[Exercise prompt]
Return the listing below in full, exactly.

[Records shown]
========================================================================
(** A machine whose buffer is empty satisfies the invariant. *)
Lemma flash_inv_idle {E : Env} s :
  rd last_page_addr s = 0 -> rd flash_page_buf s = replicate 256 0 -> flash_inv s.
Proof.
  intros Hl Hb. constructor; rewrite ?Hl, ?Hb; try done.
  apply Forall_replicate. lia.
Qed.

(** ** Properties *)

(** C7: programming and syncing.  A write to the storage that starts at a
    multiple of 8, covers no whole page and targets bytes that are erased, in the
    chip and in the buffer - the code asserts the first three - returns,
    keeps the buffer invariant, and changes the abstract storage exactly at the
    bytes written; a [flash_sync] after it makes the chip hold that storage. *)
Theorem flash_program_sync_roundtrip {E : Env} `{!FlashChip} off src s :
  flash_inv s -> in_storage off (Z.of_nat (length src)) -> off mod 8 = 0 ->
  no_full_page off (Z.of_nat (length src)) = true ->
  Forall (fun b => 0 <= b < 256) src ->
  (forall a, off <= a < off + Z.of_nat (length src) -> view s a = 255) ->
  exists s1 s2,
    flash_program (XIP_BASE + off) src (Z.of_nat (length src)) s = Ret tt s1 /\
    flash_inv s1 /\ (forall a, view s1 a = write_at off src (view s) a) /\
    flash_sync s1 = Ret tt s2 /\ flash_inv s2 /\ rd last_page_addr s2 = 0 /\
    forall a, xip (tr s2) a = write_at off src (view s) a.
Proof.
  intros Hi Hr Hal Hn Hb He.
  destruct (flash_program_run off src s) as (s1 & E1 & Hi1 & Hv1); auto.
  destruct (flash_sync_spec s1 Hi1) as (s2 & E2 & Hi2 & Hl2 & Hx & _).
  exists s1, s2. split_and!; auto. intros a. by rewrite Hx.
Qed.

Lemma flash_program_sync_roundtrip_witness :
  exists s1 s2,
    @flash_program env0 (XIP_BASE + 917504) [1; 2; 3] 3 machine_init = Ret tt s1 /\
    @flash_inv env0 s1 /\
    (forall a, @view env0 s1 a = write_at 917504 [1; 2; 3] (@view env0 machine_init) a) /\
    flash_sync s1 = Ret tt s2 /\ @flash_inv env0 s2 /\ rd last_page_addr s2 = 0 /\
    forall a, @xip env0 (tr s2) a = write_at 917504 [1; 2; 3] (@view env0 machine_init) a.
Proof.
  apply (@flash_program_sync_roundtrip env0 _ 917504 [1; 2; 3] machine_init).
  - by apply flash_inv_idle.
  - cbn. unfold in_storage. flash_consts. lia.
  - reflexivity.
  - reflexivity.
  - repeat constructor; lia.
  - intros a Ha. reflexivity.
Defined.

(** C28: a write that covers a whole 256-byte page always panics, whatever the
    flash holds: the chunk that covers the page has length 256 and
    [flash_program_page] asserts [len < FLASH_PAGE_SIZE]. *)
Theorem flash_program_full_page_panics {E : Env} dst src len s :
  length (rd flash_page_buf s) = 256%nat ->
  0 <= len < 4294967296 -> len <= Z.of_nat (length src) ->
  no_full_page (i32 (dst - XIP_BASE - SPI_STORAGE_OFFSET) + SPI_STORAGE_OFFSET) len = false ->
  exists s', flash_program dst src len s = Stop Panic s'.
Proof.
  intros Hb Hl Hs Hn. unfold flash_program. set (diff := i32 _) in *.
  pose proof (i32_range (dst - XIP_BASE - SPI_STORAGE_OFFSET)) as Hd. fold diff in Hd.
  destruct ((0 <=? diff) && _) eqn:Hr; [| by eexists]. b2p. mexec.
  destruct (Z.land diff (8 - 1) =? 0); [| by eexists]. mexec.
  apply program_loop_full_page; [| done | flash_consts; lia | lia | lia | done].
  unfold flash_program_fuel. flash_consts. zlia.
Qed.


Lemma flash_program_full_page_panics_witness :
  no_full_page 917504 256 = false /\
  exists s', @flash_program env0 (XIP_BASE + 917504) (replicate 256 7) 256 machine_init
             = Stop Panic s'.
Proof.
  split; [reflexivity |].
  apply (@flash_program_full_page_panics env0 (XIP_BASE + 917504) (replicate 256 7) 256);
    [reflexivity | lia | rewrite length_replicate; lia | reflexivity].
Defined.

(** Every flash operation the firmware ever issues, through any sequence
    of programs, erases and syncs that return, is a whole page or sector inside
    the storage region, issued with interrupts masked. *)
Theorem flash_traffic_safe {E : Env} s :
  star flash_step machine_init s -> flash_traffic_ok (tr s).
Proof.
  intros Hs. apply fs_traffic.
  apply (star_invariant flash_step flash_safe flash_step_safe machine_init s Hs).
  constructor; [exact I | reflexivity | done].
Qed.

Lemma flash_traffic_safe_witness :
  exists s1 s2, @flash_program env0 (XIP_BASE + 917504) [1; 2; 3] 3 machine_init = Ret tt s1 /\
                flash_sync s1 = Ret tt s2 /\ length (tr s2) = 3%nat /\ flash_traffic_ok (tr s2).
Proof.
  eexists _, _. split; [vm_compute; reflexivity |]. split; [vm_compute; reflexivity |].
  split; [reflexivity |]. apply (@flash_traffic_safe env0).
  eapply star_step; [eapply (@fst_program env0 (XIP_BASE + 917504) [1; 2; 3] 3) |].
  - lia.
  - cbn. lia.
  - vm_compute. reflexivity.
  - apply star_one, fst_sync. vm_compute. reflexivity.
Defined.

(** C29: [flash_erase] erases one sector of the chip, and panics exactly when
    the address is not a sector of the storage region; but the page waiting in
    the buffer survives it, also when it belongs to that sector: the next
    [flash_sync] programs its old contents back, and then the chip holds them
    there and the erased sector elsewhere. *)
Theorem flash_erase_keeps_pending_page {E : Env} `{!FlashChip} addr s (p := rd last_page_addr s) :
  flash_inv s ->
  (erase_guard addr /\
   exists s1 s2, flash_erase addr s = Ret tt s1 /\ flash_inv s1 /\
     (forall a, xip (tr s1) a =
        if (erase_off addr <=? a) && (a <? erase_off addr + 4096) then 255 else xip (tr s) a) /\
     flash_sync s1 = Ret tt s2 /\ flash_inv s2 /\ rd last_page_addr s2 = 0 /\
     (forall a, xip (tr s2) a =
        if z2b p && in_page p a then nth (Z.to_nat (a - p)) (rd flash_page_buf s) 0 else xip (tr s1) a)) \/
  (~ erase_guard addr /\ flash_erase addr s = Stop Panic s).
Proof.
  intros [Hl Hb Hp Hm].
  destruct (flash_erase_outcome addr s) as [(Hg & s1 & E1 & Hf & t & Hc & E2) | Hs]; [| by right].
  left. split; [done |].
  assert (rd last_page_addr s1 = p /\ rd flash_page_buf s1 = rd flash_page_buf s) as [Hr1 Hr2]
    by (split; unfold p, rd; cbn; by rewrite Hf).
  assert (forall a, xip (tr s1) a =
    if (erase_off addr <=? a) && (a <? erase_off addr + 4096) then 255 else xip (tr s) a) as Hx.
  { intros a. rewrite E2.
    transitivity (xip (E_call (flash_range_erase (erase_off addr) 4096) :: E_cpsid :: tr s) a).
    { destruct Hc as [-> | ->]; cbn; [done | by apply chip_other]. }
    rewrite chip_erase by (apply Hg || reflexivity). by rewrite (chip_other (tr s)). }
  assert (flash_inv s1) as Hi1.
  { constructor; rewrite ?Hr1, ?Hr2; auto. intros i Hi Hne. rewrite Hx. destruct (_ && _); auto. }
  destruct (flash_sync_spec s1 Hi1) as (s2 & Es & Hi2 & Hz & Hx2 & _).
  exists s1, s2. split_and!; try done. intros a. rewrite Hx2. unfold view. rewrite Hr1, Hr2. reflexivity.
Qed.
========================================================================
[Completed task]
(** A machine whose buffer is empty satisfies the invariant. *)
Lemma flash_inv_idle {E : Env} s :
  rd last_page_addr s = 0 -> rd flash_page_buf s = replicate 256 0 -> flash_inv s.
Proof.
  intros Hl Hb. constructor; rewrite ?Hl, ?Hb; try done.
  apply Forall_replicate. lia.
Qed.

(** ** Properties *)

(** C7: programming and syncing.  A write to the storage that starts at a
    multiple of 8, covers no whole page and targets bytes that are erased, in the
    chip and in the buffer - the code asserts the first three - returns,
    keeps the buffer invariant, and changes the abstract storage exactly at the
    bytes written; a [flash_sync] after it makes the chip hold that storage. *)
Theorem flash_program_sync_roundtrip {E : Env} `{!FlashChip} off src s :
  flash_inv s -> in_storage off (Z.of_nat (length src)) -> off mod 8 = 0 ->
  no_full_page off (Z.of_nat (length src)) = true ->
  Forall (fun b => 0 <= b < 256) src ->
  (forall a, off <= a < off + Z.of_nat (length src) -> view s a = 255) ->
  exists s1 s2,
    flash_program (XIP_BASE + off) src (Z.of_nat (length src)) s = Ret tt s1 /\
    flash_inv s1 /\ (forall a, view s1 a = write_at off src (view s) a) /\
    flash_sync s1 = Ret tt s2 /\ flash_inv s2 /\ rd last_page_addr s2 = 0 /\
    forall a, xip (tr s2) a = write_at off src (view s) a.
Proof.
  intros Hi Hr Hal Hn Hb He.
  destruct (flash_program_run off src s) as (s1 & E1 & Hi1 & Hv1); auto.
  destruct (flash_sync_spec s1 Hi1) as (s2 & E2 & Hi2 & Hl2 & Hx & _).
  exists s1, s2. split_and!; auto. intros a. by rewrite Hx.
Qed.

Lemma flash_program_sync_roundtrip_witness :
  exists s1 s2,
    @flash_program env0 (XIP_BASE + 917504) [1; 2; 3] 3 machine_init = Ret tt s1 /\
    @flash_inv env0 s1 /\
    (forall a, @view env0 s1 a = write_at 917504 [1; 2; 3] (@view env0 machine_init) a) /\
    flash_sync s1 = Ret tt s2 /\ @flash_inv env0 s2 /\ rd last_page_addr s2 = 0 /\
    forall a, @xip env0 (tr s2) a = write_at 917504 [1; 2; 3] (@view env0 machine_init) a.
Proof.
  apply (@flash_program_sync_roundtrip env0 _ 917504 [1; 2; 3] machine_init).
  - by apply flash_inv_idle.
  - cbn. unfold in_storage. flash_consts. lia.
  - reflexivity.
  - reflexivity.
  - repeat constructor; lia.
  - intros a Ha. reflexivity.
Defined.

(** C28: a write that covers a whole 256-byte page always panics, whatever the
    flash holds: the chunk that covers the page has length 256 and
    [flash_program_page] asserts [len < FLASH_PAGE_SIZE]. *)
Theorem flash_program_full_page_panics {E : Env} dst src len s :
  length (rd flash_page_buf s) = 256%nat ->
  0 <= len < 4294967296 -> len <= Z.of_nat (length src) ->
  no_full_page (i32 (dst - XIP_BASE - SPI_STORAGE_OFFSET) + SPI_STORAGE_OFFSET) len = false ->
  exists s', flash_program dst src len s = Stop Panic s'.
Proof.
  intros Hb Hl Hs Hn. unfold flash_program. set (diff := i32 _) in *.
  pose proof (i32_range (dst - XIP_BASE - SPI_STORAGE_OFFSET)) as Hd. fold diff in Hd.
  destruct ((0 <=? diff) && _) eqn:Hr; [| by eexists]. b2p. mexec.
  destruct (Z.land diff (8 - 1) =? 0); [| by eexists]. mexec.
  apply program_loop_full_page; [| done | flash_consts; lia | lia | lia | done].
  unfold flash_program_fuel. flash_consts. zlia.
Qed.


Lemma flash_program_full_page_panics_witness :
  no_full_page 917504 256 = false /\
  exists s', @flash_program env0 (XIP_BASE + 917504) (replicate 256 7) 256 machine_init
             = Stop Panic s'.
Proof.
  split; [reflexivity |].
  apply (@flash_program_full_page_panics env0 (XIP_BASE + 917504) (replicate 256 7) 256);
    [reflexivity | lia | rewrite length_replicate; lia | reflexivity].
Defined.

(** Every flash operation the firmware ever issues, through any sequence
    of programs, erases and syncs that return, is a whole page or sector inside
    the storage region, issued with interrupts masked. *)
Theorem flash_traffic_safe {E : Env} s :
  star flash_step machine_init s -> flash_traffic_ok (tr s).
Proof.
  intros Hs. apply fs_traffic.
  apply (star_invariant flash_step flash_safe flash_step_safe machine_init s Hs).
  constructor; [exact I | reflexivity | done].
Qed.

Lemma flash_traffic_safe_witness :
  exists s1 s2, @flash_program env0 (XIP_BASE + 917504) [1; 2; 3] 3 machine_init = Ret tt s1 /\
                flash_sync s1 = Ret tt s2 /\ length (tr s2) = 3%nat /\ flash_traffic_ok (tr s2).
Proof.
  eexists _, _. split; [vm_compute; reflexivity |]. split; [vm_compute; reflexivity |].
  split; [reflexivity |]. apply (@flash_traffic_safe env0).
  eapply star_step; [eapply (@fst_program env0 (XIP_BASE + 917504) [1; 2; 3] 3) |].
  - lia.
  - cbn. lia.
  - vm_compute. reflexivity.
  - apply star_one, fst_sync. vm_compute. reflexivity.
Defined.

(** C29: [flash_erase] erases one sector of the chip, and panics exactly when
    the address is not a sector of the storage region; but the page waiting in
    the buffer survives it, also when it belongs to that sector: the next
    [flash_sync] programs its old contents back, and then the chip holds them
    there and the erased sector elsewhere. *)
Theorem flash_erase_keeps_pending_page {E : Env} `{!FlashChip} addr s (p := rd last_page_addr s) :
  flash_inv s ->
  (erase_guard addr /\
   exists s1 s2, flash_erase addr s = Ret tt s1 /\ flash_inv s1 /\
     (forall a, xip (tr s1) a =
        if (erase_off addr <=? a) && (a <? erase_off addr + 4096) then 255 else xip (tr s) a) /\
     flash_sync s1 = Ret tt s2 /\ flash_inv s2 /\ rd last_page_addr s2 = 0 /\
     (forall a, xip (tr s2) a =
        if z2b p && in_page p a then nth (Z.to_nat (a - p)) (rd flash_page_buf s) 0 else xip (tr s1) a)) \/
  (~ erase_guard addr /\ flash_erase addr s = Stop Panic s).
Proof.
  intros [Hl Hb Hp Hm].
  destruct (flash_erase_outcome addr s) as [(Hg & s1 & E1 & Hf & t & Hc & E2) | Hs]; [| by right].
  left. split; [done |].
  assert (rd last_page_addr s1 = p /\ rd flash_page_buf s1 = rd flash_page_buf s) as [Hr1 Hr2]
    by (split; unfold p, rd; cbn; by rewrite Hf).
  assert (forall a, xip (tr s1) a =
    if (erase_off addr <=? a) && (a <? erase_off addr + 4096) then 255 else xip (tr s) a) as Hx.
  { intros a. rewrite E2.
    transitivity (xip (E_call (flash_range_erase (erase_off addr) 4096) :: E_cpsid :: tr s) a).
    { destruct Hc as [-> | ->]; cbn; [done | by apply chip_other]. }
    rewrite chip_erase by (apply Hg || reflexivity). by rewrite (chip_other (tr s)). }
  assert (flash_inv s1) as Hi1.
  { constructor; rewrite ?Hr1, ?Hr2; auto. intros i Hi Hne. rewrite Hx. destruct (_ && _); auto. }
  destruct (flash_sync_spec s1 Hi1) as (s2 & Es & Hi2 & Hz & Hx2 & _).
  exists s1, s2. split_and!; try done. intros a. rewrite Hx2. unfold view. rewrite Hr1, Hr2. reflexivity.
Qed.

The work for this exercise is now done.